1 Le système de chômage partiel devrait faire l’objet d’une refonte en 2013 pour être plus attractif pour les entreprises.

2 Celles-ci lui préfèrent souvent d’autres dispositifs de flexibilité qu’elles jugent moins démotivants.

3 Néanmoins, certaines entreprises mettent à profit ces périodes pour organiser des formations et adapter les compétences des salariés.

Le chômage partiel en chiffres

D’après l’OCDE, le chômage partiel a permis, pendant la crise de 2008-2009, de sauver 18 000 emplois en France, bien moins qu’en Allemagne (220 000), en Italie (124 000) ou en Belgique (43 000).

Après le pic de consommation en 2009 (87,5 millions d’heures), le nombre d’heures chômées est descendu à 28 millions en 2010, puis s’est “stabilisé” à 12 millions en 2011, d’après la Dares. En moyenne, il a concerné, en 2011, 34 000 salariés par mois, contre 83 000 en 2010 et 229 000 en 2009.

75 % des heures de chômage partiel concernent l’industrie et un tiers sont consommées par le seul secteur automobile. Plus de la moitié sont consommées par des entreprises de plus de 250 salariés.

Entre fin 2009 et 2011, 54 % des heures éligibles à l’APLD ont été consommées dans ce cadre.

UN ACCORD POUR RENFORCER L’APLD

En février 2012, un avenant à la convention État-Unédic a revu les conditions de prise en charge de l’APLD. Ainsi, l’Unédic participe au financement dès la première heure, à hauteur de 2,90 euros par heure chômée, qui s’ajoutent à l’allocation versée par l’État (4,33 ou 4,84 euros selon la taille de l’entreprise,). Le salarié en APLD perçoit 75 % de son salaire brut, au lieu de 60 % en chômage partiel “classique”.

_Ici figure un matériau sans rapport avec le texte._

(** The text cut at its blanks; the words are the parts that are not empty. *)
Fixpoint split_blanks (t : list Z) : list (list Z) :=
  match t with
  | [] => [[]]
  | b :: t' =>
    if is_blank b then [] :: split_blanks t' else
    match split_blanks t' with w :: ws => (b :: w) :: ws | [] => [[b]] end
  end.
Definition nonempty (w : list Z) : bool := bool_decide (w <> []).
Definition words_of (t : list Z) : list (list Z) := List.filter nonempty (split_blanks t).
Definition newlines (t : list Z) : nat := length (List.filter (Z.eqb 10) t).

Lemma strchr_blanks b : exists o, strchr blanks b = Some o /\ (is_blank b = match o with Some _ => true | None => false end).
Proof.
  unfold is_blank, blanks. cbn [strchr]. change (32 =? 0) with false. change (13 =? 0) with false. change (9 =? 0) with false.
  change (10 =? 0) with false. change (11 =? 0) with false. change (0 =? 0) with true. cbv iota.
  repeat (match goal with |- context [?x =? b] => destruct (Z.eqb_spec x b) as [<-|?] end; [eexists; split; reflexivity|]).
  exists None. split; [done|]. apply bool_decide_false. set_solver.
Qed.

(** How many words begin in [t] when a word is going on or not. *)
Fixpoint begins (inw : bool) (t : list Z) : nat :=
  match t with
  | [] => O
  | b :: t' => if is_blank b then begins false t' else (if inw then O else 1%nat) + begins true t'
  end.

Lemma begins_words t inw :
  (begins inw t + (if inw && match split_blanks t with w :: _ => nonempty w | [] => false end then 1 else 0) = length (words_of t))%nat.
Proof.
  revert inw. induction t as [|b t IH]; intros inw; [by destruct inw|]. unfold words_of in *. cbn [begins split_blanks].
  destruct (is_blank b).
  - cbn [List.filter]. change (nonempty []) with false. cbv iota. rewrite andb_false_r. specialize (IH false). cbn in IH. lia.
  - specialize (IH true). destruct (split_blanks t) as [|w ws] eqn:Hs; [by destruct t; cbn in Hs; repeat case_match|].
    cbn [List.filter] in *. assert (E1 : nonempty (b :: w) = true) by done. rewrite E1, andb_true_r. cbn [andb length] in *.
    destruct inw, (nonempty w); cbn [length] in *; lia.
Qed.

Lemma begins_le inw d : (begins inw d <= length d)%nat.
Proof.
  revert inw. induction d as [|b d IH]; intros inw; cbn; [lia|].
  pose proof (IH true). pose proof (IH false). destruct (is_blank b), inw; lia.
Qed.

Lemma wc_bytes_spec d l w c inw :
  0 <= l -> 0 <= w -> 0 <= c -> c + Z.of_nat (length d) < 2 ^ 31 -> l <= c -> w <= c ->
  exists inw', wc_bytes (Counts l w c (if inw : bool then 1 else 0)) d =
    Some (Counts (l + Z.of_nat (newlines d)) (w + Z.of_nat (begins inw d)) (c + Z.of_nat (length d)) (if inw' : bool then 1 else 0)) /\
    forall e, begins inw (d ++ e) = (begins inw d + begins inw' e)%nat.
Proof.
  revert l w c inw. induction d as [|b d IH]; intros l w c inw Hl Hw Hc Hlen Hlc Hwc; cbn [wc_bytes].
  { exists inw. split; [cbn; f_equal; f_equal; lia|done]. }
  cbn [length] in Hlen. unfold wc_byte. destruct (strchr_blanks b) as (o & -> & Hb). cbn [wl ww wcs inword].
  unfold newlines in *. rewrite (s32_small (c + 1)) by lia. cbn [List.filter begins app]. rewrite Hb.
  set (l' := if b =? 10 then s32 (l + 1) else l).
  assert (Hl' : l' = l + Z.of_nat (if 10 =? b then 1 else 0) /\ 0 <= l' <= c + 1).
  { unfold l'. rewrite (Z.eqb_sym 10 b). destruct (b =? 10); [rewrite s32_small by lia|]; lia. }
  destruct Hl' as [El Hl']. destruct o as [o|]; [|destruct inw; [change (c_true 1) with true|change (c_true 0) with false]; cbv iota].
  - destruct (IH l' w (c + 1) false) as (i & E & Hi); [lia..|]. exists i. cbn in E. rewrite E, El. split; [destruct (10 =? b); cbn [length]; f_equal; f_equal; lia|done].
  - destruct (IH l' w (c + 1) true) as (i & E & Hi); [lia..|]. exists i. rewrite E, El. split; [destruct (10 =? b); cbn [length]; f_equal; f_equal; lia|done].
  - rewrite (s32_small (w + 1)) by lia. destruct (IH l' (w + 1) (c + 1) true) as (i & E & Hi); [lia..|]. exists i. rewrite E, El.
    split; [destruct (10 =? b); cbn [length]; f_equal; f_equal; lia|]. intros e. rewrite Hi. lia.
Qed.

Lemma wc_reads_spec ds l w c inw :
  Forall (fun d => 0 < length d <= 512)%nat ds -> 0 <= l <= c -> 0 <= w <= c -> c + Z.of_nat (length (concat ds)) < 2 ^ 31 ->
  exists i, wc_reads (Counts l w c (if inw : bool then 1 else 0)) (Some <$> ds) =
    Some (Some (Counts (l + Z.of_nat (newlines (concat ds))) (w + Z.of_nat (begins inw (concat ds))) (c + Z.of_nat (length (concat ds))) i)).
Proof.
  intros Hds. revert l w c inw. induction Hds as [|d ds Hd _ IH]; intros l w c inw Hl Hw Hlen; cbn [concat fmap list_fmap wc_reads].
  { eexists. cbn. do 3 f_equal; lia. }
  cbn [concat] in Hlen. rewrite length_app in Hlen. rewrite !decide_False by lia.
  destruct (wc_bytes_spec d l w c inw) as (i & E & Hb); [lia..|]. change (list_fmap _ _ Some ds) with (Some <$> ds). rewrite E.
  assert (Hn : (newlines d <= length d)%nat) by apply List.filter_length_le.
  pose proof (begins_le inw d) as Hbd.
  destruct (IH (l + Z.of_nat (newlines d)) (w + Z.of_nat (begins inw d)) (c + Z.of_nat (length d)) i) as (i' & E'); [lia..|].
  exists i'. rewrite E', Hb, length_app. unfold newlines. rewrite List.filter_app, length_app. do 3 f_equal; lia.
Qed.

(** wc prints the numbers of lines, words and bytes of its input, however the input is
    cut into reads. *)
Theorem wc_counts ds name :
  Forall (fun d => 0 < length d <= 512)%nat ds -> Z.of_nat (length (concat ds)) < 2 ^ 31 ->
  wc (Some <$> ds) name =
    (fun o => (o, true)) <$> printf wc_format [AWord (Z.of_nat (newlines (concat ds))); AWord (Z.of_nat (length (words_of (concat ds))));
                              AWord (Z.of_nat (length (concat ds))); AStr name].
Proof.
  intros Hds Hlen. unfold wc. destruct (wc_reads_spec ds 0 0 0 false Hds) as (i & E); [lia..|]. cbn in E. rewrite E. cbn [wl ww wcs].
  pose proof (begins_words (concat ds) false) as Hw. cbn [andb] in Hw. rewrite Nat.add_0_r in Hw. rewrite <-Hw.
  assert (Hn : (newlines (concat ds) <= length (concat ds))%nat) by apply List.filter_length_le.
  pose proof (begins_le false (concat ds)) as Hb.
  by rewrite !u32_small by lia.
Qed.

(** ** echo *)

Definition plain (s : list Z) : Prop := Forall (fun c => c <> 0) s.

Lemma put_str_plain s rest : plain s -> put_str (s ++ 0 :: rest) = Some s.
Proof. induction 1 as [|c s Hc _ IH]; [done|]. cbn [app put_str]. rewrite (proj2 (Z.eqb_neq c 0)) by done. by rewrite IH. Qed.

(** echo prints its arguments with a space between two of them and a newline at the
    end; without arguments it prints nothing. *)
Theorem echo_prints args :
  Forall plain args ->
  echo_main ((fun a => a ++ [0]) <$> args) =
    Some (match args with [] => [] | a :: args' => a ++ concat ((fun a => 32 :: a) <$> args') ++ [10] end).
Proof.
  induction 1 as [|a args Ha Hargs IH]; [done|]. cbn [fmap list_fmap echo_main]. change (list_fmap _ _ _ args) with ((fun a : list Z => a ++ [0]) <$> args).
  rewrite IH. destruct args as [|b args]; cbn [fmap list_fmap].
  - rewrite decide_True by done. cbn. rewrite put_str_plain by done. cbn. by rewrite app_nil_r.
  - rewrite decide_False by done. cbn. rewrite put_str_plain by done. cbn. by rewrite <-!app_assoc.
Qed.

(** ** fmtname *)

Lemma strlen_plain s rest : plain s -> strlen (s ++ 0 :: rest) = Some (length s).
Proof. induction 1 as [|c s Hc _ IH]; [done|]. cbn [app strlen]. rewrite (proj2 (Z.eqb_neq c 0)) by done. by rewrite IH. Qed.
(** [pip_module_is_available], under [@cache], keyed by its argument. *)
Definition pip_module_is_available (python_exe : Path) : M bool :=
  lru_cache_by_key (fun s => cache_lookup python_exe (pip_cache s))
                   (add_pip_cache python_exe)
                   (pip_module_is_available_uncached python_exe).

(** [venv.create(venv_dir, with_pip=True)], taken to succeed: the
    directory and its layout exist afterwards. *)
Definition create_venv (venv_dir : Path) : M unit :=
  modify (fun s => log (CreateVenv venv_dir)
                       (add_venv venv_dir (venv_layout w venv_dir) s)).

(** [create_virtual_environment] *)
Definition create_virtual_environment (venv_dir python_exe : Path) : M unit :=
  _validate_path venv_dir false ;;;
  _validate_path python_exe false ;;;
  present <- get (fun s => exists_ s venv_dir) ;;
  if negb present then
    print [FStr "Creating virtual environment in '"; FPath venv_dir; FStr "'..."] ;;;
    create_venv venv_dir ;;;
    print [FStr ("---> Ensuring pip CLI script is installed in the virtual "
                 ++ "environment...")%string] ;;;
    run_command [PathArg python_exe; Str "-m"; Str "ensurepip"; Str "--upgrade"] true ;;;
    print [FStr ("---> Upgrading pip in the virtual environment to latest "
                 ++ "version...")%string] ;;;
    available <- pip_module_is_available python_exe ;;
    if negb available then
      let pip_path :=
        if _is_windows then venv_dir // "Scripts" // "pip.exe"
        else venv_dir // "bin" // "pip" in
      pip_present <- get (fun s => exists_ s pip_path) ;;
      (if negb pip_present then
         print [FStr ("Error: 'pip' is not available in the virtual "
                      ++ "environment after ensurepip.")%string] ;;;
         print [FStr "Please check your Python installation."] ;;;
         sys_exit 1%Z
       else ret tt) ;;;
      run_command [PathArg pip_path; Str "install"; Str "--upgrade"; Str "pip"] true
    else
      run_command [PathArg python_exe; Str "-m"; Str "pip"; Str "install";
                   Str "--upgrade"; Str "pip"; Str "--require-virtualenv"] true
  else
    print [FStr "Virtual environment '"; FPath venv_dir;
           FStr "' already exists. Skipping creation."].
(** ** What the generator leaves alone *)

Lemma check_WriteFile_lookup_ne dirPath name name' data fs :
  name <> name' ->
  fs_lookup name' (check (fs_WriteFile dirPath name data) fs).1 = fs_lookup name' fs.
Proof.
  intros Hne. unfold check.
  pose proof (fs_WriteFile_lookup_ne dirPath name name' data fs Hne) as H.
  by destruct (fs_WriteFile dirPath name data fs) as [fs' [e|]].
Qed.

Lemma generateKustomization_lookup_ne dirPath fs name :
  name <> DefaultKustomizationFileName ->
  fs_lookup name (generateKustomization dirPath fs).1 = fs_lookup name fs.
Proof.
  intros Hne. apply not_eq_sym in Hne.
  unfold generateKustomization. destruct (has_kfile fs); [done|].
  unfold bind, lift.
  destruct (filepath_Abs dirPath) as [abs|e]; [|done].
  destruct (scan fs abs) as [files [e|]]; [done|].
  pose proof (check_WriteFile_lookup_ne dirPath DefaultKustomizationFileName name
                EmptyString fs Hne) as H1.
  destruct (check (fs_WriteFile dirPath DefaultKustomizationFileName EmptyString) fs)
    as [fs1 [[]|e]]; simpl in H1; [|done].
  destruct (yaml_Marshal _) as [kd|e]; [|done].
  rewrite <- H1. by apply check_WriteFile_lookup_ne.
Qed.

Lemma checksum_lookup_ne kg dirPath fs name :
  name <> DefaultKustomizationFileName ->
  fs_lookup name (checksum kg dirPath fs).1 = fs_lookup name fs.
Proof.
  intros Hne. pose proof (generateKustomization_lookup_ne dirPath fs name Hne) as H.
  unfold checksum, bind, wrap, lift, ret.
  destruct (generateKustomization dirPath fs) as [fs1 [[]|e]]; simpl in H; [|done].
  destruct (buildKustomization fs1 dirPath) as [m|e]; [|done].
  destruct (AsYaml m) as [resources|e]; [|done].
  by destruct (runPostBuildActions (kustomization kg) resources).
Qed.

(** Whatever their outcome, [generateKustomization] and [checksum] change
    nothing at the root of the staging directory but the file of the
    default name: every other file and every sub-directory, the file of
    the label transformer among them, is as it was. *)
Theorem checksum_frame kg dirPath fs name :
  name <> DefaultKustomizationFileName ->
  fs_lookup name (generateKustomization dirPath fs).1 = fs_lookup name fs
  /\ fs_lookup name (checksum kg dirPath fs).1 = fs_lookup name fs.
Proof.
  intros Hne. split;
    [by apply generateKustomization_lookup_ne | by apply checksum_lookup_ne].
Qed.

(** Whatever its outcome, [WriteFile] changes nothing at the root of the
    staging directory but the file of the default name and the file of the
    label transformer. *)
Theorem WriteFile_frame kg dirPath fs name :
  name <> DefaultKustomizationFileName ->
  name <> transformerFileName ->
  fs_lookup name (WriteFile kg dirPath fs).1 = fs_lookup name fs.
Proof.
  intros Hdef Htr.
  pose proof (checksum_lookup_ne kg dirPath fs name Hdef) as H1.
  unfold WriteFile, writeFileSteps. unfold bind at 1.
  destruct (checksum kg dirPath fs) as [fs1 [token|e]]; simpl in H1; [|simpl; congruence].
  unfold bind at 1. unfold generateLabelTransformer, bind at 1, lift.
  destruct (yaml_Marshal_lt _) as [data|e]; [|simpl; congruence].
  pose proof (check_WriteFile_lookup_ne dirPath transformerFileName name data fs1
                (not_eq_sym Htr)) as H2.
  destruct (check (fs_WriteFile dirPath transformerFileName data) fs1)
    as [fs2 [[]|e]]; simpl in H2; [|simpl; congruence].
  unfold bind, lift.
  destruct (fs_ReadFile dirPath DefaultKustomizationFileName fs2) as [d|e];
    [|simpl; congruence].
  destruct (yaml_Unmarshal d emptyKustomization) as [kus|e]; [|simpl; congruence].
  destruct (yaml_Marshal (amendKustomization kg kus)) as [kd|e]; [|simpl; congruence].
  pose proof (fs_WriteFile_lookup_ne dirPath DefaultKustomizationFileName name kd fs2
                (not_eq_sym Hdef)) as H3.
  destruct (fs_WriteFile dirPath DefaultKustomizationFileName kd fs2) as [fs3 err].
  simpl in *. congruence.
Qed.

(** ** The failures of the checksum *)

(** An error of [checksum] names the stage that failed: the creation of
    the configuration, the build (the engine or the serialization of its
    result) or the post-build actions; in each case it wraps the error of
    that stage, and the staging directory is as [generateKustomization]
    left it. *)
Theorem checksum_error_stage kg dirPath fs fs' e :
  checksum kg dirPath fs = (fs', Err e) ->
  (generateKustomization dirPath fs).1 = fs'
  /\ exists cause,
       (e = ErrWrap "kustomize create failed" cause
        /\ generateKustomization dirPath fs = (fs', Err cause))
       \/ (e = ErrWrap "kustomize build failed" cause
           /\ generateKustomization dirPath fs = (fs', Ok tt)
           /\ (buildKustomization fs' dirPath = Err cause
               \/ exists m, buildKustomization fs' dirPath = Ok m
                            /\ AsYaml m = Err cause))
       \/ (e = ErrWrap "post-build actions failed" cause
           /\ generateKustomization dirPath fs = (fs', Ok tt)
           /\ exists m resources,
                buildKustomization fs' dirPath = Ok m
                /\ AsYaml m = Ok resources
                /\ runPostBuildActions (kustomization kg) resources = Err cause).
Proof.
  unfold checksum, bind, wrap, lift, ret.
  destruct (generateKustomization dirPath fs) as [fs1 [[]|c]]; simpl.
  - destruct (buildKustomization fs1 dirPath) as [m|c] eqn:Hb.
    + destruct (AsYaml m) as [resources|c] eqn:Hy.
      * destruct (runPostBuildActions (kustomization kg) resources) as [out|c] eqn:Hp;
          [discriminate|].
        intros [= <- <-]. split; [done|]. exists c. right. right.
        split; [done|]. split; [done|]. by exists m, resources.
      * intros [= <- <-]. split; [done|]. exists c. right. left.
        split; [done|]. split; [done|]. right. by exists m.
    + intros [= <- <-]. split; [done|]. exists c. right. left.
      split; [done|]. split; [done|]. by left.
  - intros [= <- <-]. split; [done|]. exists c. by left.
Qed.

(** ** The form of the token *)

Lemma hex_digit_lower (n : N) : is_lower_hex (hex_digit n) = true.
Proof.
  destruct n as [|p]; [done|].
  do 4 (try (destruct p as [p|p|]; try done)).
Qed.

Lemma hex_form (bytes : string) :
  String.length (hex bytes) = 2 * String.length bytes
  /\ all_chars is_lower_hex (hex bytes) = true.
Proof.
  induction bytes as [|c bytes [IHl IHc]]; [done|].
  cbn [hex String.length all_chars]. rewrite IHl, IHc, !hex_digit_lower.
  split; [lia|done].
Qed.

(** A token that [checksum] returns is the hash of the post-build output
    in lower-case hexadecimal digits, two for each byte of the hash. *)
Theorem checksum_token_form kg dirPath fs fs1 token :
  checksum kg dirPath fs = (fs1, Ok token) ->
  all_chars is_lower_hex token = true
  /\ exists output,
       token = hex (sha1_Sum output)
       /\ String.length token = 2 * String.length (sha1_Sum output).
Proof.
  intros Hsum.
  apply checksum_inv in Hsum as (m & resources & output & _ & _ & _ & _ & ->).
  destruct (hex_form (sha1_Sum output)) as [Hl Hc]. split; [done|]. by exists output.
Qed.

(** ** The configuration that [WriteFile] leaves *)

Lemma WriteFile_final kg dirPath fs fs' token :
  WriteFile kg dirPath fs = (fs', (token, None)) ->
  exists fs1 data kus kd,
    generateKustomization dirPath fs = (fs1, Ok tt)
    /\ fs_lookup DefaultKustomizationFileName fs1 = Some (File data)
    /\ yaml_Unmarshal data emptyKustomization = Ok kus
    /\ yaml_Marshal (amendKustomization kg kus) = Ok kd
    /\ fs_lookup DefaultKustomizationFileName fs' = Some (File kd).
Proof.
  unfold WriteFile, writeFileSteps. unfold bind at 1.
  destruct (checksum kg dirPath fs) as [fs1 [tok|e]] eqn:Hsum; [|discriminate].
  pose proof (checksum_inv _ _ _ _ _ Hsum) as (m & res & out & Hgen & _).
  unfold bind at 1. unfold generateLabelTransformer, bind at 1, lift.
  destruct (yaml_Marshal_lt _) as [data|e]; [|discriminate].
  pose proof (check_WriteFile_lookup_ne dirPath transformerFileName
                DefaultKustomizationFileName data fs1 transformer_not_default) as H2.
  destruct (check (fs_WriteFile dirPath transformerFileName data) fs1)
    as [fs2 [[]|e]]; simpl in H2; [|discriminate].
  unfold bind, lift, fs_ReadFile. rewrite H2.
  destruct (fs_lookup DefaultKustomizationFileName fs1) as [[d|es]|] eqn:Hl;
    try discriminate.
  destruct (yaml_Unmarshal d emptyKustomization) as [kus|e] eqn:Hu; [|discriminate].
  destruct (yaml_Marshal (amendKustomization kg kus)) as [kd|e] eqn:Hkd; [|discriminate].
  destruct (fs_WriteFile dirPath DefaultKustomizationFileName kd fs2) as [fs3 err] eqn:Hw.
  intros [= <- <- ->]. apply fs_WriteFile_ok in Hw as [_ Hl3].
  by exists fs1, d, kus, kd.
Qed.

(** When the root holds a configuration under the default name, a
    [WriteFile] that succeeds has decoded that very configuration and
    leaves it amended under the same name: its resources are kept, the
    transformer is listed, the namespace is the target namespace when the
    spec has one, and the images are overridden. *)
Theorem WriteFile_existing_configuration kg dirPath fs data kus fs' token :
  fs_lookup DefaultKustomizationFileName fs = Some (File data) ->
  yaml_Unmarshal data emptyKustomization = Ok kus ->
  WriteFile kg dirPath fs = (fs', (token, None)) ->
  exists kd,
    yaml_Marshal (amendKustomization kg kus) = Ok kd
    /\ fs_lookup DefaultKustomizationFileName fs' = Some (File kd)
    /\ kustypes.Resources (amendKustomization kg kus) = kustypes.Resources kus
    /\ In transformerFileName (kustypes.Transformers (amendKustomization kg kus))
    /\ (forall image, In image (kustomizev1.Images (kustomizev1.Spec (kustomization kg))) ->
          kustomizev1.Name image
          ∈ map kustypes.Name (kustypes.Images (amendKustomization kg kus))).
Proof.
  intros Hl Hu Hw.
  apply WriteFile_final in Hw as (fs1 & d & kus' & kd & Hgen & Hl1 & Hu' & Hkd & Hl').
  assert (Hk : has_kfile fs = true).
  { apply (has_kfile_intro fs DefaultKustomizationFileName); [by left|].
    unfold is_file. by rewrite Hl. }
  rewrite (generateKustomization_skip dirPath fs Hk) in Hgen. injection Hgen as <-.
  rewrite Hl in Hl1. injection Hl1 as <-. rewrite Hu in Hu'. injection Hu' as <-.
  exists kd. split; [done|]. split; [done|]. split; [done|]. split.
  - apply addTransformer_In.
  - intros image Hin. cbn [amendKustomization kustypes.Images].
    destruct (overrideImages_names_added
                (kustomizev1.Images (kustomizev1.Spec (kustomization kg)))
                (kustypes.Images kus)) as (added & Hnames & _ & Hadded & _).
    rewrite Hnames. apply elem_of_app.
    destruct (decide (kustomizev1.Name image ∈ map kustypes.Name (kustypes.Images kus)));
      [by left|right].
    apply Hadded. split; [|done]. by apply list_elem_of_In, in_map, Hin.
Qed.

La durée minimale des conventions APLD a également été abaissée à deux mois au lieu de trois ; cette mesure expérimentale a été prolongée jusqu’à fin mars 2013.

L’employeur qui conclut une convention APLD ne peut pas licencier les salariés concernés pour motif économique pendant une durée double de celle de la convention. Il doit proposer aux salariés concernés un entretien individuel en vue notamment d’examiner les formations pouvant être organisées dans ce cadre. À la demande des partenaires sociaux, le décret du 7 février 2012 a permis d’organiser tout type de formations pendant les périodes chômées, sans perte de salaire.

En mai 2012, une circulaire de la DGEFP a fait de l’APLD le régime de droit commun du chômage partiel, prévoyant qu’elle soit « systématiquement privilégiée ».